Task description
Write out each line from the data below that includes the word "assert".

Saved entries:
○ ○ ○ ○ ○ ○ ○

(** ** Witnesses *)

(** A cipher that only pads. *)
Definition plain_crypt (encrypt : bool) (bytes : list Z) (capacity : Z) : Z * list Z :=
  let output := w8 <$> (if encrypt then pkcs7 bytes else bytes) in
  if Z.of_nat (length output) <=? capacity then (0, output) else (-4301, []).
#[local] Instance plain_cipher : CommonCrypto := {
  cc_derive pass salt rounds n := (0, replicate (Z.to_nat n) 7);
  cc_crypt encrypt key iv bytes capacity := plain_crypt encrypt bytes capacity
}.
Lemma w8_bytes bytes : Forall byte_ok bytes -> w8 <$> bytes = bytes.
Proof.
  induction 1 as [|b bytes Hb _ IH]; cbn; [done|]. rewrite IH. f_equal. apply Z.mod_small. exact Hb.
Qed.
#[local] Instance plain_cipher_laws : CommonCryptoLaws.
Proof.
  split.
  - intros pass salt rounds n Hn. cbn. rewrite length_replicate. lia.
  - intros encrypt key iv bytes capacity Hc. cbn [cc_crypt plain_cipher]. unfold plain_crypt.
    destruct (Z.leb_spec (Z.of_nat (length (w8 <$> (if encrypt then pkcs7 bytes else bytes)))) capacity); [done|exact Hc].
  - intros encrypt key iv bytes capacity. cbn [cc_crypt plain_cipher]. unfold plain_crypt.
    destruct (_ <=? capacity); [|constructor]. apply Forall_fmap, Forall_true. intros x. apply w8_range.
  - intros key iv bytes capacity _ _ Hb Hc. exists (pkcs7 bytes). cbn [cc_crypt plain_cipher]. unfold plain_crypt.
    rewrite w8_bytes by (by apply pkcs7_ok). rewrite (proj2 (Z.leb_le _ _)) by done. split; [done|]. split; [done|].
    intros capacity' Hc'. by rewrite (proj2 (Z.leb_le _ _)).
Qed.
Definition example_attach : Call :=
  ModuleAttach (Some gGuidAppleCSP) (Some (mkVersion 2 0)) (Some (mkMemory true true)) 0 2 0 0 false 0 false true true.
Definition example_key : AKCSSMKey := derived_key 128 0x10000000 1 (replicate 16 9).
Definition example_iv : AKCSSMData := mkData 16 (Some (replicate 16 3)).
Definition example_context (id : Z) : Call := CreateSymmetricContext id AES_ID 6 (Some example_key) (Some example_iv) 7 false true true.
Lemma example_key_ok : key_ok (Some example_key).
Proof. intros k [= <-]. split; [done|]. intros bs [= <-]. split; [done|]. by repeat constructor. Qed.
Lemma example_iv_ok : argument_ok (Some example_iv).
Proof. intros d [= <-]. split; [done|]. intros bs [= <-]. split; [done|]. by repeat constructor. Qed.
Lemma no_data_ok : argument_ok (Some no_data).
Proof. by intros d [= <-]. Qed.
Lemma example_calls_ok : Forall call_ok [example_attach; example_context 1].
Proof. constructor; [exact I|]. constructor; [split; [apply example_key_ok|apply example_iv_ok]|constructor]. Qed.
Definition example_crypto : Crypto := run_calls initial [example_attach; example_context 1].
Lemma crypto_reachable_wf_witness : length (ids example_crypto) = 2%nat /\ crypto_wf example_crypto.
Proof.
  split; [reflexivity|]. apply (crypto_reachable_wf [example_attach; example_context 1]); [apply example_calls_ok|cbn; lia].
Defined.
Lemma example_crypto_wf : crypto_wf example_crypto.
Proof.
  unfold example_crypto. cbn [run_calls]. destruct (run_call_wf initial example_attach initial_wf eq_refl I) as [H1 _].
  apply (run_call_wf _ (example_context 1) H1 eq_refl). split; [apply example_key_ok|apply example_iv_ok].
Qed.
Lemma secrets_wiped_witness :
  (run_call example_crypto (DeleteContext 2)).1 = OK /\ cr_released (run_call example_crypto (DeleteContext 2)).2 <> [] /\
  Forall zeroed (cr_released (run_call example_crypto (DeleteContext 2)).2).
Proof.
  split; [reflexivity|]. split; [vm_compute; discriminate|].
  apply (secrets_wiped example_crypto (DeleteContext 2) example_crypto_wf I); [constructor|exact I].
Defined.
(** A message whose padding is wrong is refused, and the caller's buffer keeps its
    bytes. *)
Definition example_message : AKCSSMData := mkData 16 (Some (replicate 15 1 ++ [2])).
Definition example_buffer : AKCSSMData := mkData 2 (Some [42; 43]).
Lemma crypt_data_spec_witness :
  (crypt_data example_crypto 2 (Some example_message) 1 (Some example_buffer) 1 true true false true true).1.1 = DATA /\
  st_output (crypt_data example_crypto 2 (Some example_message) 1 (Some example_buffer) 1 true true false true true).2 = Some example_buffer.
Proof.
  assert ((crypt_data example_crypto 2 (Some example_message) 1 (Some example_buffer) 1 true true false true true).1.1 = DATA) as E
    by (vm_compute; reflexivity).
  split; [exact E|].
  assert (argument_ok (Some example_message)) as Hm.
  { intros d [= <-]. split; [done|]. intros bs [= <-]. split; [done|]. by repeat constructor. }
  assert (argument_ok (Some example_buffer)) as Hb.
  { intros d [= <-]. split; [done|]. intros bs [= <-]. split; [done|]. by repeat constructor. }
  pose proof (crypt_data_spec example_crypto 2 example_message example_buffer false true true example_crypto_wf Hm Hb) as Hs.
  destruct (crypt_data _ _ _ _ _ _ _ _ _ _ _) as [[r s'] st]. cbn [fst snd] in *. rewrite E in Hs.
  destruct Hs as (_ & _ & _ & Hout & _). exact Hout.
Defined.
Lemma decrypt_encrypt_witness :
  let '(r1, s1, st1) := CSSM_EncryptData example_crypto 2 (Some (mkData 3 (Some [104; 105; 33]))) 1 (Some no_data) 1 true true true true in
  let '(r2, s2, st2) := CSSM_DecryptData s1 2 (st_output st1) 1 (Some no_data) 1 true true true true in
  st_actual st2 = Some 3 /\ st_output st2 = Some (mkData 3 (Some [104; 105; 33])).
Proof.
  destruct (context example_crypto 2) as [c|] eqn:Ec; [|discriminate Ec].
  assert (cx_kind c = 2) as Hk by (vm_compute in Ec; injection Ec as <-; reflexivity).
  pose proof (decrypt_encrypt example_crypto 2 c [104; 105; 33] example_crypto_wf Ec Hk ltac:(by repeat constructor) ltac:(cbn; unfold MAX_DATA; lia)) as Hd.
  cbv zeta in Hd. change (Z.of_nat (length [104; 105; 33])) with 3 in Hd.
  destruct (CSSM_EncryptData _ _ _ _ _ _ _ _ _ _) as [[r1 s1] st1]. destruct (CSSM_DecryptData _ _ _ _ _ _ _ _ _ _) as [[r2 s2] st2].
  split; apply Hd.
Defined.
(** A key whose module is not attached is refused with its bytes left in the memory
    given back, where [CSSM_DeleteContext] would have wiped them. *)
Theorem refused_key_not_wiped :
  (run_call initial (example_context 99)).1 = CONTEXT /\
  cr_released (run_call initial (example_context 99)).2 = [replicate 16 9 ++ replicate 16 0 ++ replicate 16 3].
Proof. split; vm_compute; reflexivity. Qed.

○ ○ ○ ○ ○ ○ ○

Task answer
  assert ((crypt_data example_crypto 2 (Some example_message) 1 (Some example_buffer) 1 true true false true true).1.1 = DATA) as E
  assert (argument_ok (Some example_message)) as Hm.
  assert (argument_ok (Some example_buffer)) as Hb.
  assert (cx_kind c = 2) as Hk by (vm_compute in Ec; injection Ec as <-; reflexivity).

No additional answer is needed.